Regardless of one’s views on capitalism, the interconnection of the environment, consumption, social justice, and the economy cannot be discounted or ignored. Most conventional analyses, as we have seen, do not take this relationship into account. And when they do, it usually takes the form of claims that an increase in production and consumption (growing GDP) will solve the problem. Others contend that growing GDP IS the problem.

That is why, as part of this initiative we look at both alternatives to the existing economic system but also its standard measurement, GDP.

Some people believe that “tinkering” with capitalism is all that is needed, with increased government oversight, tax law changes and the like. The Green New Deal is an example of an attempt to bring economic activity more in line with environmental sustainability.

We explore some of the modifications that have been experimented with at various times in our history as well as some current thinking on ways to make the economy more just for more people in our section on Economic Adaptation.

We also examine approaches that envision fundamental change in the way the economy is constructed. You can further explore them in our section on Alternative Economies.

Genuine Progress

A different but related aspect of our economy is how we measure economic progress and quality of life.

Currently we have one, and only one way to measure: Gross Domestic Product (GDP). By definition, GDP is the monetary value of all goods and services produced in a country. In essence, GDP measures a nation’s (or state or municipality’s) spending.
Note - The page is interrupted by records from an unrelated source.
(* ===== verification/Fiber.v ===== *)
(** Coroutines (sylar/fiber.h, sylar/fiber.cc): the state a [Fiber] goes
    through when it is switched to, yields and ends. What the context switch
    itself does (swapcontext) is where control goes, which the scheduler's
    program counter models. *)

From stdpp Require Import base numbers list option strings tactics.
From S2P Require Import Prelude.

(** [Fiber::State]. *)
Inductive State : Type := INIT | HOLD | EXEC | TERM | READY | EXCEPT.

#[export] Instance State_eq_dec : EqDecision State.
Proof. solve_decision. Defined.

(** [class Fiber]; [m_stack] says whether it has a stack of its own, which the
    main fiber of a thread has not; [m_done] says whether control is past the
    callback, at the end of [MainFunc]. A callback is named by a number. *)
Record Fiber : Type := mkFiber {
  m_state : State;
  m_cb : option nat;
  m_stack : bool;
  m_done : bool
}.

#[export] Instance Fiber_eq_dec : EqDecision Fiber.
Proof. solve_decision. Defined.

Definition set_state (f : Fiber) (s : State) : Fiber := mkFiber s (m_cb f) (m_stack f) (m_done f).

(** [Fiber::Fiber()]: the main fiber of a thread. *)
Definition Fiber_main : Fiber := mkFiber EXEC None false false.

(** [Fiber::Fiber(cb, stack_size, use_caller)]. *)
Definition Fiber_new (cb : option nat) : Fiber := mkFiber INIT cb true false.

(** [m_state == TERM || m_state == EXCEPT]. *)
Definition ended (s : State) : bool :=
  match s with TERM | EXCEPT => true | _ => false end.

(** [Fiber::~Fiber]: what it asserts. *)
Definition Fiber_destroy (f : Fiber) : outcome unit :=
  if m_stack f then sylar_assert (ended (m_state f) || bool_decide (m_state f = INIT)) "~Fiber"
  else
    _ ← sylar_assert (bool_decide (m_cb f = None)) "~Fiber: cb";
    sylar_assert (bool_decide (m_state f = EXEC)) "~Fiber: state".

(** [Fiber::reset(cb)]. *)
Definition Fiber_reset (f : Fiber) (cb : option nat) : outcome Fiber :=
  _ ← sylar_assert (m_stack f) "reset: stack";
  _ ← sylar_assert (ended (m_state f) || bool_decide (m_state f = INIT)) "reset: state";
  mret (mkFiber INIT cb (m_stack f) false).

(** [Fiber::swapIn], up to the switch. *)
Definition swapIn (f : Fiber) : outcome Fiber :=
  _ ← sylar_assert (bool_decide (m_state f ≠ EXEC)) "swapIn";
  mret (set_state f EXEC).

(** [Fiber::call], up to the switch. *)
Definition Fiber_call (f : Fiber) : Fiber := set_state f EXEC.

(** [Fiber::YieldToReady] and [Fiber::YieldToHold], up to the switch. *)
Definition YieldToReady (f : Fiber) : outcome Fiber :=
  _ ← sylar_assert (bool_decide (m_state f = EXEC)) "YieldToReady";
  mret (set_state f READY).

Definition YieldToHold (f : Fiber) : outcome Fiber :=
  _ ← sylar_assert (bool_decide (m_state f = EXEC)) "YieldToHold";
  mret f.

(** How a callback ends: it returns, throws a [std::exception], or throws
    something else. *)
Inductive ending : Type := Returned | Threw_exception | Threw_other.

(** [Fiber::MainFunc] once the callback has ended ([CallerMainFunc] does the
    same); [catch (...)] does not touch the state. *)
Definition MainFunc_end (f : Fiber) (e : ending) : Fiber :=
  match e with
  | Returned => mkFiber TERM None (m_stack f) true
  | Threw_exception => mkFiber EXCEPT (m_cb f) (m_stack f) true
  | Threw_other => mkFiber (m_state f) (m_cb f) (m_stack f) true
  end.

Lemma swapIn_ok f : m_state f ≠ EXEC → swapIn f = Ok (set_state f EXEC).
Proof. intros. unfold swapIn. by rewrite bool_decide_true. Qed.

Lemma swapIn_throws f : m_state f = EXEC → swapIn f = Throw (assertion_failed "swapIn").
Proof. intros. unfold swapIn. by rewrite bool_decide_false by naive_solver. Qed.

Lemma Fiber_reset_ok f cb :
  m_stack f = true → ended (m_state f) || bool_decide (m_state f = INIT) = true →
  Fiber_reset f cb = Ok (mkFiber INIT cb true false).
Proof. intros Hs He. unfold Fiber_reset. by rewrite He, Hs. Qed.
GDP is a rather recent creation, initially developed in the 1930’s in response to the Great Depression and then refined as World War II began.

In 1944, the Allies held a meeting in New Hampshire to determine how the world’s economy would function. It was at this Bretton Woods Conference where they agreed to establish the International Monetary Fund (IMF) and the World Bank, among other things. They also agreed to use GDP as the standard measure of economic growth and wellbeing.
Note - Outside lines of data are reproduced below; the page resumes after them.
Definition go_on (next : after_del) : list module_pc :=
  match next with
  | ThenInsert m => [Inserting m]
  | ThenDelete [] => []
  | ThenDelete (name :: names) => [Deleting name (ThenDelete names)]
  end.

(** The map, the threads inside the manager, the modules that were added and those
    that were unloaded, each as often as it was. *)
Record manager : Type := mkMM {
  m_modules : module_map;
  mm_threads : list module_pc;
  mm_added : list Module;
  mm_unloaded : list Module
}.

Definition manager_new : manager := mkMM [] [] [] [].

Inductive mm_step (st : manager) : manager → Prop :=
| mm_add m :
    mm_step st (mkMM (m_modules st) (Deleting (getId m) (ThenInsert m) :: mm_threads st)
                  (m :: mm_added st) (mm_unloaded st))
| mm_del name :
    mm_step st (mkMM (m_modules st) (Deleting name (ThenDelete []) :: mm_threads st)
                  (mm_added st) (mm_unloaded st))
| mm_delAll :
    mm_step st (mkMM (m_modules st) (go_on (ThenDelete (fst <$> m_modules st)) ++ mm_threads st)
                  (mm_added st) (mm_unloaded st))
| mm_delete l1 l2 name next :
    mm_threads st = l1 ++ Deleting name next :: l2 →
    mm_step st (mkMM (del_locked (m_modules st) name).2
                  (l1 ++ match (del_locked (m_modules st) name).1 with
                         | Some old => [Unloading old next]
                         | None => go_on next
                         end ++ l2)
                  (mm_added st) (mm_unloaded st))
| mm_unload l1 l2 old next :
    mm_threads st = l1 ++ Unloading old next :: l2 →
    mm_step st (mkMM (m_modules st) (l1 ++ go_on next ++ l2) (mm_added st) (mm_unloaded st ++ [old]))
| mm_insert l1 l2 m :
    mm_threads st = l1 ++ Inserting m :: l2 →
    mm_step st (mkMM (add_locked (m_modules st) m) (l1 ++ l2) (mm_added st) (mm_unloaded st)).

(** The modules a thread has in hand. *)
Definition next_holds (next : after_del) : list Module :=
  match next with ThenInsert m => [m] | ThenDelete _ => [] end.

Definition in_hand (p : module_pc) : list Module :=
  match p with
  | Deleting _ next => next_holds next
  | Unloading old next => old :: next_holds next
  | Inserting m => [m]
  end.

Definition outside (st : manager) : list Module := mm_unloaded st ++ mjoin (in_hand <$> mm_threads st).

Record mm_inv (st : manager) : Prop := {
  mi_map : map_ok id bytes_lt (m_modules st);
  mi_key k m : (k, m) ∈ m_modules st → k = getId m;
  mi_sub : outside st ++ listAll (m_modules st) ⊆+ mm_added st
}.

Lemma go_on_holds next : mjoin (in_hand <$> go_on next) = next_holds next.
Proof. by destruct next as [m|[|name names]]. Qed.

Lemma hands_app (l1 l2 : list module_pc) :
  mjoin (in_hand <$> (l1 ++ l2)) = mjoin (in_hand <$> l1) ++ mjoin (in_hand <$> l2).
Proof. by rewrite fmap_app, join_app. Qed.

Lemma hands_cons (p : module_pc) l : mjoin (in_hand <$> p :: l) = in_hand p ++ mjoin (in_hand <$> l).
Proof. done. Qed.

(** What the locked parts do to the map. *)
Lemma del_locked_spec m name :
  map_ok id bytes_lt m →
  map_ok id bytes_lt (del_locked m name).2 ∧
  (∀ kv, kv ∈ (del_locked m name).2 ↔ kv ∈ m ∧ kv.1 ≠ name) ∧
  (∀ old, (del_locked m name).1 = Some old ↔ (name, old) ∈ m).
Proof.
  intros Hok. unfold del_locked. destruct (map_find id bytes_lt m name) as [old|] eqn:E; simpl.
  - destruct (map_erase_ok id bytes_lt bytes_lt_strict m name Hok) as [Hok' Hin].
    split_and!; [done|done|]. intros o. split.
    + intros [= <-]. apply (map_find_iff id bytes_lt bytes_lt_strict _ _ _ Hok) in E as (k & Hk & Ek).
      unfold id in Ek. by subst k.
    + intros Ho. f_equal. assert (map_find id bytes_lt m name = Some o) as E'; [|congruence].
      apply (map_find_iff id bytes_lt bytes_lt_strict _ _ _ Hok). by exists name.
  - assert (∀ kv, kv ∈ m → kv.1 ≠ name) as Hnone.
    { intros [k v] Hkv Hk. simpl in Hk. subst k.
      assert (map_find id bytes_lt m name = Some v) as E'; [|congruence].
      apply (map_find_iff id bytes_lt bytes_lt_strict _ _ _ Hok). by exists name. }
    split_and!; [done| |].
    + intros kv. split; [|by intros [? _]]. intros Hkv. split; [done|by apply Hnone].
    + intros o. split; [done|]. intros Ho. by destruct (Hnone (name, o) Ho).
Qed.

Lemma add_locked_spec m module :
  map_ok id bytes_lt m →
  map_ok id bytes_lt (add_locked m module) ∧
  ∀ kv, kv ∈ add_locked m module ↔ (kv ∈ m ∧ kv.1 ≠ getId module) ∨ kv = (getId module, module).
Proof.
  intros Hok. destruct (map_set_ok id bytes_lt bytes_lt_strict m (getId module) module Hok) as [Hok' Hin].
  split; [done|]. intros kv. unfold add_locked. rewrite Hin.
  assert (default (getId module) (fst <$> map_lookup id bytes_lt m (getId module)) = getId module) as ->; [|done].
  destruct (map_lookup id bytes_lt m (getId module)) as [kv'|] eqn:E; [|done].
  by apply (map_lookup_iff id bytes_lt bytes_lt_strict _ _ _ Hok) in E as [_ E].
Qed.

Lemma map_ok_NoDup {V : Type} (m : list (list Z * V)) : map_ok id bytes_lt m → NoDup m.
Proof.
  intros Hok. apply (NoDup_fmap_1 (λ kv, id kv.1)).
  by eapply (ordered_NoDup bytes_lt (λ _, True)); [apply bytes_lt_strict|apply Forall_true|exact Hok].
Qed.

(** A module that is taken out of the map. *)
Lemma del_locked_perm m name old :
  map_ok id bytes_lt m → (del_locked m name).1 = Some old → m ≡ₚ (name, old) :: (del_locked m name).2.
Proof.
  intros Hok Ho. destruct (del_locked_spec m name Hok) as (Hok' & Hin & Hold). pose proof (proj1 (Hold old) Ho) as Hm.
  apply NoDup_Permutation; [by apply map_ok_NoDup| |].
  - apply NoDup_cons. split; [|by apply map_ok_NoDup]. by intros [_ ?]%Hin.
  - intros [k v]. rewrite elem_of_cons, Hin. simpl. split.
    + intros Hkv. destruct (decide (k = name)) as [->|]; [|by right]. left. f_equal.
      assert (Some v = Some old) as [= ->]; [|done]. rewrite <-Ho. symmetry. by apply Hold.
    + by intros [[= -> ->]|[? _]].
Qed.

(** The invariant, with the modules in any order. *)
Lemma mm_inv_intro ms ts added unloaded all :
  map_ok id bytes_lt ms → (∀ k m, (k, m) ∈ ms → k = getId m) →
  (unloaded ++ mjoin (in_hand <$> ts)) ++ listAll ms ⊆+ all → all ⊆+ added → mm_inv (mkMM ms ts added unloaded).
Proof. intros Hmap Hkey Hp Hadd. split; [done|done|]. unfold outside. simpl. by rewrite Hp. Qed.

Lemma mm_step_inv st st' : mm_inv st → mm_step st st' → mm_inv st'.
Proof.
  intros Hst Hs. pose proof Hst as [Hmap Hkey Hsub]. unfold outside in Hsub.
  destruct Hs as [m|name| |l1 l2 name next Hl|l1 l2 old next Hl|l1 l2 m Hl];
    try (rewrite Hl, hands_app, hands_cons in Hsub; cbn [in_hand] in Hsub).
  - eapply mm_inv_intro; [done|done| |by apply submseteq_skip, Hsub]. rewrite hands_cons. simpl.
    apply Permutation_submseteq. solve_Permutation.
  - by eapply mm_inv_intro; [done|done| |exact Hsub].
  - eapply mm_inv_intro; [done|done| |exact Hsub]. by rewrite hands_app, go_on_holds.
  - destruct (del_locked_spec (m_modules st) name Hmap) as (Hmap' & Hin & Hold).
    pose proof (λ o, del_locked_perm (m_modules st) name o Hmap) as Hperm.
    eapply mm_inv_intro; [done|by intros k m [? _]%Hin; apply Hkey| |exact Hsub].
    assert (listAll (m_modules st) ≡ₚ option_list (del_locked (m_modules st) name).1 ++
      listAll (del_locked (m_modules st) name).2) as ->.
    { unfold listAll. destruct (del_locked (m_modules st) name) as [[old|] m'] eqn:E; cbn [fst snd] in *.
      - by rewrite (Hperm old eq_refl).
      - unfold del_locked in E. destruct (map_find id bytes_lt (m_modules st) name); [done|by injection E as <-]. }
    apply Permutation_submseteq. destruct (del_locked (m_modules st) name) as [[old|] m']; cbn [fst snd option_list] in *.
    + rewrite !hands_app, hands_cons. cbn [in_hand]. simpl. solve_Permutation.
    + rewrite !hands_app, go_on_holds. simpl. solve_Permutation.
  - eapply mm_inv_intro; [done|done| |exact Hsub]. apply Permutation_submseteq.
    rewrite !hands_app, go_on_holds. simpl. solve_Permutation.
  - destruct (add_locked_spec (m_modules st) m Hmap) as [Hmap' Hin].
    eapply mm_inv_intro; [done| | |exact Hsub].
    + intros k m' [[Hk _]|[= -> ->]]%Hin; [by apply Hkey|done].
    + assert (listAll (add_locked (m_modules st) m) ⊆+ m :: listAll (m_modules st)) as Hm.
      { change (m :: listAll (m_modules st)) with (snd <$> (getId m, m) :: m_modules st). apply fmap_submseteq.
        apply NoDup_submseteq; [by apply map_ok_NoDup|]. intros kv [[? _]| ->]%Hin; apply elem_of_cons; auto. }
      etrans; [by apply submseteq_skips_l, Hm|]. apply Permutation_submseteq. rewrite hands_app. simpl. solve_Permutation.
Qed.

Lemma mm_reachable st : rtc mm_step manager_new st → mm_inv st.
Proof.
  intros Hr. assert (mm_inv manager_new) as Hi.
  { by apply (mm_inv_intro _ _ _ _ []); [constructor|intros ? ? ?%elem_of_nil|..]. }
  revert Hi. induction Hr as [|x y z Hs _ IH]; [done|]. intros Hi. apply IH. by eapply mm_step_inv.
Qed.

(** C17. However threads add and delete modules, one by one or all of them, the
    unloadings and the registered modules together are no more than the additions:
    each addition of a module leads to at most one unloading, and none while the
    module is registered through it. So as long as every module is added at most once,
    no module is unloaded twice and a registered module has not been unloaded (one that
    is added again is unloaded by the second addition and then registered). A module
    is registered under its own id, and only modules that were added are ever
    registered or unloaded. *)
Theorem modules_unloaded_once st :
  rtc mm_step manager_new st →
  mm_unloaded st ++ listAll (m_modules st) ⊆+ mm_added st ∧
  (∀ name m, module_get (m_modules st) name = Some m → name = getId m ∧ m ∈ listAll (m_modules st)) ∧
  (NoDup (mm_added st) →
     NoDup (mm_unloaded st) ∧ ∀ name m, module_get (m_modules st) name = Some m → m ∉ mm_unloaded st).
Proof.
  intros Hr. pose proof (mm_reachable st Hr) as [Hmap Hkey Hsub]. unfold outside in Hsub.
  assert (mm_unloaded st ++ listAll (m_modules st) ⊆+ mm_added st) as Hall.
  { rewrite <-Hsub. apply submseteq_skips_r, submseteq_inserts_r. done. }
  assert (∀ name m, module_get (m_modules st) name = Some m → name = getId m ∧ m ∈ listAll (m_modules st)) as Hget.
  { intros name m E. apply (map_find_iff id bytes_lt bytes_lt_strict _ _ _ Hmap) in E as (k & Hk & Ek).
    unfold id in Ek. subst k. split; [by apply Hkey|]. by apply (list_elem_of_fmap_2 snd _ (name, m)). }
  split_and!; [done|done|]. intros Hnd. apply submseteq_Permutation in Hall as [rest Hall]. rewrite Hall in Hnd.
  apply NoDup_app in Hnd as ((Hu & Hd & _)%NoDup_app & _). split; [done|].
  intros name m [_ Hm]%Hget Hin. by apply (Hd m).
Qed.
Today GDP growth is viewed almost as a sacred objective. Every economic as well as most political decisions are made based on how they will affect economic growth and GDP. Economic decisions are mostly driven by unabated acceptance of Okun’s Law of the relationship between economic growth and unemployment. High rates of GDP growth are used to express economic success.

Regardless of the concerns and many criticisms of reliance on GDP alone, local governments and nations rely on it almost exclusively to tout their economic success. And the criticisms are many, for example here and here. And there is this recent critique by Democratic presidential candidate Andrew Yang:

            What we have to do is, we have to say, ‘look, there’s record high GDP and stock market prices, you know what else there are record highs [of]? Suicides, drug overdoses, depression, anxiety.’ It’s gotten so bad that American life expectancy has declined for the last three years.”
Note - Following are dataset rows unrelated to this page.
(** [addEvent(fd, event, cb)], called by [who]. *)
Definition addEvent (st : IOManager) (fd : Z) (event : Event) (cb : option nat) (who : CallerThread) :
    outcome (Z * IOManager) :=
  let cs := if decide (fd < Z.of_nat (length (m_fdContexts st))) then m_fdContexts st
            else contextResize (m_fdContexts st) (Z.to_nat fd * 3 / 2) in
  let st := mkIO (m_pendingEventCount st) cs (m_epoll st) (scheduled st) in
  c ← context_at cs fd;
  _ ← sylar_assert (negb (has (events c) event)) "!(fd_context->events & event)";
  let op := if events c =? 0 then EPOLL_CTL_ADD else EPOLL_CTL_MOD in
  match epoll_ctl (m_epoll st) op (Z.to_nat fd) (Z.lor (Z.lor EPOLLET (events c)) (bit event)) with
  | None => mret (-1, st)
  | Some k =>
    let c := set_events c (Z.lor (events c) (bit event)) in
    let ctx := getContext c event in
    _ ← sylar_assert (negb (ec_scheduler ctx) && bool_decide (ec_fiber ctx = None) &&
                      bool_decide (ec_cb ctx = None)) "!scheduler && !fiber && !cb";
    ctx ← match cb with
          | Some cb => mret (mkEC (t_scheduler who) None (Some cb))
          | None =>
            _ ← sylar_assert (t_exec who) "event_ctx.fiber->getState() == Fiber::EXEC";
            mret (mkEC (t_scheduler who) (Some (t_fiber who)) None)
          end;
    mret (0, update st (Z.to_nat fd) (setContext c event ctx) (m_pendingEventCount st + 1) k [])
  end.

(** The beginning of [delEvent] and [cancelEvent]: [None] where they return
    false, otherwise the context, the events that are left and the epoll set. *)
Definition remove_interest (st : IOManager) (fd : Z) (event : Event) :
    outcome (option (FdContext * Z * K)) :=
  if decide (Z.of_nat (length (m_fdContexts st)) <= fd) then mret None else
  c ← context_at (m_fdContexts st) fd;
  if negb (has (events c) event) then mret None else
  let new_events := Z.land (events c) (Z.lnot (bit event)) in
  let op := if new_events =? 0 then EPOLL_CTL_DEL else EPOLL_CTL_MOD in
  mret match epoll_ctl (m_epoll st) op (Z.to_nat fd) (Z.lor EPOLLET new_events) with
       | None => None
       | Some k => Some (c, new_events, k)
       end.

Definition delEvent (st : IOManager) (fd : Z) (event : Event) : outcome (bool * IOManager) :=
  r ← remove_interest st fd event;
  mret match r with
       | None => (false, st)
       | Some (c, new_events, k) =>
         (true, update st (Z.to_nat fd) (resetContext (set_events c new_events) event)
                  (m_pendingEventCount st - 1) k [])
       end.

Definition cancelEvent (st : IOManager) (fd : Z) (event : Event) : outcome (bool * IOManager) :=
  r ← remove_interest st fd event;
  match r with
  | None => mret (false, st)
  | Some (c, _, k) =>
    '(tasks, c) ← triggerEvent c event;
    mret (true, update st (Z.to_nat fd) c (m_pendingEventCount st - 1) k tasks)
  end.

(** [if (fd_ctx->events & event) { triggerEvent(event); --m_pendingEventCount; }] *)
Definition trigger_if (event : Event) (x : FdContext * Z * list task) :
    outcome (FdContext * Z * list task) :=
  let '(c, pending, tasks) := x in
  if has (events c) event then
    '(more, c) ← triggerEvent c event; mret (c, u64 (pending - 1), tasks ++ more)
  else mret x.

Definition cancelAll (st : IOManager) (fd : Z) : outcome (bool * IOManager) :=
  if decide (Z.of_nat (length (m_fdContexts st)) <= fd) then mret (false, st) else
  c ← context_at (m_fdContexts st) fd;
  if events c =? 0 then mret (false, st) else
  match epoll_ctl (m_epoll st) EPOLL_CTL_DEL (Z.to_nat fd) 0 with
  | None => mret (false, st)
  | Some k =>
    x ← trigger_if READ (c, m_pendingEventCount st, []);
    '(c, pending, tasks) ← trigger_if WRITE x;
    _ ← sylar_assert (events c =? 0) "fd_ctx->events == 0";
    mret (true, update st (Z.to_nat fd) c pending k tasks)
  end.
(** A wake-up that is not sent: a thread that has found the queue empty is not yet
    counted as idle; a task that is queued then sends no byte through the pipe, if no
    other thread is idle, and the thread goes on to wait with the task in the queue. *)
Theorem wakeup_missed {K : Type} (tid : nat) (l : Loop (K := K)) (t : thread) (ft : FiberAndThread) :
  m_idleThreadCount (l_sched l) = 0%nat →
  threads (l_sched l) !! tid = Some t → t_pc t = Fetched ft_empty false false →
  state_of (fibers (l_sched l)) (idle_fiber t) = INIT ∨ state_of (fibers (l_sched l)) (idle_fiber t) = HOLD →
  runnable ft →
  let l' := schedule_from l ft in
  l_pipe l' = l_pipe l ∧ ft ∈ m_fibers (l_sched l') ∧
  ∃ st, run_step (l_sched l') tid DoYieldToHold = Ok st ∧ ft ∈ m_fibers st ∧
    t_pc <$> threads st !! tid = Some (Running Idle (idle_fiber t)).
Proof.
  intros Hidle Ht Hpc Hst Hrun l'.
  assert (m_fibers (l_sched l') = m_fibers (l_sched l) ++ [ft]) as Hq.
  { destruct (push_spec l [ft]) as [Hq _]. unfold l', schedule_from. rewrite Hq, filter_cons, decide_True by done. done. }
  assert (l_pipe l' = l_pipe l ∧ l_sched l' = set_queue (l_sched l) (m_fibers (l_sched l) ++ [ft])) as [Hp Hs].
  { unfold l', schedule_from, push in *. destruct (scheduleBatch _ _) as [need q]. unfold tickle in *. simpl in *.
    rewrite Hidle in *. destruct need; simpl in *; by rewrite <-Hq. }
  split_and!; [done|rewrite Hq; set_solver|]. rewrite Hs. unfold run_step. simpl. rewrite Ht. osimpl. rewrite Hpc.
  unfold step_fetched, step_no_task. simpl. rewrite bool_decide_false by (destruct Hst as [-> | ->]; done).
  unfold enter. simpl. unfold state_of in Hst. destruct (fibers (l_sched l) !! idle_fiber t) as [fb|] eqn:Hf; [|by destruct Hst].
  osimpl. unfold swapIn. destruct Hst as [Hst|Hst]; rewrite Hst; osimpl; eexists; (split; [reflexivity|]); simpl;
    (split; [set_solver|]); rewrite list_lookup_insert_eq by (by eapply lookup_lt_Some); done.
Qed.

(** ** A loop with two timers and a handler *)

Module OneLoop.

#[local] Existing Instance table_epoll.

Definition small : Loop (K := gmap nat Z) := mkLoop (start_threads Scheduler_new 1) two_timers io_read 0.

(** Its thread has just found the queue empty. *)
Definition found_none : Loop (K := gmap nat Z) :=
  match run_step (start_threads Scheduler_new 1) 0 DoYieldToHold with
  | Ok st => mkLoop st two_timers io_read 0
  | _ => small
  end.

Lemma found_none_reachable : runs_from false 1 (l_sched found_none).
Proof.
  eexists. split; [reflexivity|]. apply rtc_once. apply (by_thread _ _ 0 DoYieldToHold); [by intros ? ? ? _ _|vm_compute; reflexivity].
Qed.

End OneLoop.

Import OneLoop.
#[local] Existing Instance table_epoll.

Lemma idle_turn_exact_witness :
  ∃ l' tasks, idle_turn (λ c, match c with Plain n => n | onTimer_bound _ n => n end) small 0 4 7
      [Tickled; Ready 5 1] = Ok (Some l') ∧
    m_fibers (l_sched l') = [mkFT None (Some 20%nat) None] ++ (task_ft <$> tasks).
Proof.
  destruct (idle_turn_exact (λ c, match c with Plain n => n | onTimer_bound _ n => n end) ∅ small 0 4 7
    [Tickled; Ready 5 1]) as (l' & tasks & E & Hq & _).
  - exact two_timers_reachable.
  - exact io_read_reachable.
  - repeat constructor.
  - exists l', tasks. split; [exact E|exact Hq].
Defined.

Lemma wait_bounded_witness : Forall (λ w, w = 3000) (wait_timeouts 100000 2).
Proof. apply (wait_bounded 100000 2); lia. Defined.

Lemma wakeup_missed_witness :
  runs_from false 1 (l_sched found_none) ∧
  l_pipe (schedule_from found_none (mkFT None (Some 9%nat) None)) = 0%nat ∧
  mkFT None (Some 9%nat) None ∈ m_fibers (l_sched (schedule_from found_none (mkFT None (Some 9%nat) None))).
Proof.
  split; [exact found_none_reachable|].
  destruct (wakeup_missed 0 found_none (mkThread (Fetched ft_empty false false) 0 None) (mkFT None (Some 9%nat) None))
    as (Hp & Hq & _).
  - reflexivity.
  - reflexivity.
  - reflexivity.
  - left. reflexivity.
  - right. discriminate.
  - split; [exact Hp|exact Hq].
Defined.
“The way we win this election is we redefine economic progress to include all the things that matter to the people in Michigan and all of us like our own heath, our well-being, our mental health, our clean air and clean water, how our kids are doing.”

There are alternatives to using GDP to measure economic progress and quality of life. Measures such as the Genuine Progress Indicator (GPI), the Index of Sustainable Economic Welfare (ISEW), the UN’s World Happiness Index, and many others.

In our project on Genuine Progress, we look at GDP use in more depth and explore other ways of measuring our economic wellbeing and our impact on the natural world. We also question what may be the most insidious aspect of economic activity: Economic Growth itself.